> What to produce
Search the entries below for "TryClaim". Report each line where it occurs.

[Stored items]
---*---
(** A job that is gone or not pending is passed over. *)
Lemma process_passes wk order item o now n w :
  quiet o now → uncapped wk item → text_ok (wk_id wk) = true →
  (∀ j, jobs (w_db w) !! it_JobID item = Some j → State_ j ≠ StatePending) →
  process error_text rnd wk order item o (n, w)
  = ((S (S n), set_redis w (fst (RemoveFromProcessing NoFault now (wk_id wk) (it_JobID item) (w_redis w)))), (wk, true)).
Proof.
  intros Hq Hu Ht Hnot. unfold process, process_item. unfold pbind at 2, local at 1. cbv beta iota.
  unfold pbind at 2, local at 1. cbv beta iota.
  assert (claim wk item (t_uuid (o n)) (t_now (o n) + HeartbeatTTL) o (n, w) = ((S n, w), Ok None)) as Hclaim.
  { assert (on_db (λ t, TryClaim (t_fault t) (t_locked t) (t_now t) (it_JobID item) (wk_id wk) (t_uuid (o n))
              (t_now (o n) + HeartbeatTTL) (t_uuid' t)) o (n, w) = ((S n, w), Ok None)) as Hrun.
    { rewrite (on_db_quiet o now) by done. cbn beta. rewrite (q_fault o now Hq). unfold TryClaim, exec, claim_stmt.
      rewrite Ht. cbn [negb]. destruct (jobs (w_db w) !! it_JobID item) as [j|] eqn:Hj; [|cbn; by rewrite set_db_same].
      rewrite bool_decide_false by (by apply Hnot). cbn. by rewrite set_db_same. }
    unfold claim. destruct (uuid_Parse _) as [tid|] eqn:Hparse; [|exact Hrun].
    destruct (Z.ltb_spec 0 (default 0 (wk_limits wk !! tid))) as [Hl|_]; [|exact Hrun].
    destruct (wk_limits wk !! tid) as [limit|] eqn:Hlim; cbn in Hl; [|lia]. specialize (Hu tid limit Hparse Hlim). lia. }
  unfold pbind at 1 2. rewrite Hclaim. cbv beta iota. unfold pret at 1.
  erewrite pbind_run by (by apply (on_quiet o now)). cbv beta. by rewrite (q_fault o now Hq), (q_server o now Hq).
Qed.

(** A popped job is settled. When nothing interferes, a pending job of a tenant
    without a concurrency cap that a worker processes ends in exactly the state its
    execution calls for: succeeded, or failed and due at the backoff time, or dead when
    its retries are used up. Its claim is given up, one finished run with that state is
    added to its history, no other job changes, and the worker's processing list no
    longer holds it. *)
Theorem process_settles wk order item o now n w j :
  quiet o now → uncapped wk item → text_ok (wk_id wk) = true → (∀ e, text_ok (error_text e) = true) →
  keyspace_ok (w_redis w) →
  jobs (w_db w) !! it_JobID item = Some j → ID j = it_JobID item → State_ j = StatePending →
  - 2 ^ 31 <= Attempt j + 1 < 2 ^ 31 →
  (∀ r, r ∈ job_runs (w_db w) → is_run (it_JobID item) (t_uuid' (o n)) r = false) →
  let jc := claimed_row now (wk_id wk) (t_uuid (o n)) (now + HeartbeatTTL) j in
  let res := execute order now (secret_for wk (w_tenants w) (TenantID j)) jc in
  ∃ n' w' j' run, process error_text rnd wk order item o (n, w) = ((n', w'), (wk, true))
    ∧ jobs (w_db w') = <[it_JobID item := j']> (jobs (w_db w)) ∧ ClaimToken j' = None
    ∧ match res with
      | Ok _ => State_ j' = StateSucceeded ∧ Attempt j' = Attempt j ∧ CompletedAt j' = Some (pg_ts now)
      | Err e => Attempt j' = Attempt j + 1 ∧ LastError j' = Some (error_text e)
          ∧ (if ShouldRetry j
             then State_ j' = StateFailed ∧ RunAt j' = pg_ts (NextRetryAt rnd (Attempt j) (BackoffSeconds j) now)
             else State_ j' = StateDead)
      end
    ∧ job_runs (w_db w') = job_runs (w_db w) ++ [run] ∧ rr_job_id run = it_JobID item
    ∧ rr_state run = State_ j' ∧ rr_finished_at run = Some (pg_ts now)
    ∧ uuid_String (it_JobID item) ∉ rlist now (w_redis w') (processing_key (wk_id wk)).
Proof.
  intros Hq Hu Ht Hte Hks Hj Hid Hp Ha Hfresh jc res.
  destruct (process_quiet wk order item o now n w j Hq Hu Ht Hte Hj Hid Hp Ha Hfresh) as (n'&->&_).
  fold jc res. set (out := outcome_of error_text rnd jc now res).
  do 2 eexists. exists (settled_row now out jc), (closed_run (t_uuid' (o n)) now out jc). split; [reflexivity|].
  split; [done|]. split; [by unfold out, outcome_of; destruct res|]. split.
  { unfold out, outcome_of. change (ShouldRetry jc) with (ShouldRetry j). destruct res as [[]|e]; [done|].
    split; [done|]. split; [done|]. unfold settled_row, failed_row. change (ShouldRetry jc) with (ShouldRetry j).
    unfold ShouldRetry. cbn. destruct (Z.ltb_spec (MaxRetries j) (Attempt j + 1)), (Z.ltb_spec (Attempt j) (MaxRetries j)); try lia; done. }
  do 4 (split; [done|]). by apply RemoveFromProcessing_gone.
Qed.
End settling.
---*---
> Output of the exercise
  { assert (on_db (λ t, TryClaim (t_fault t) (t_locked t) (t_now t) (it_JobID item) (wk_id wk) (t_uuid (o n))
    { rewrite (on_db_quiet o now) by done. cbn beta. rewrite (q_fault o now Hq). unfold TryClaim, exec, claim_stmt.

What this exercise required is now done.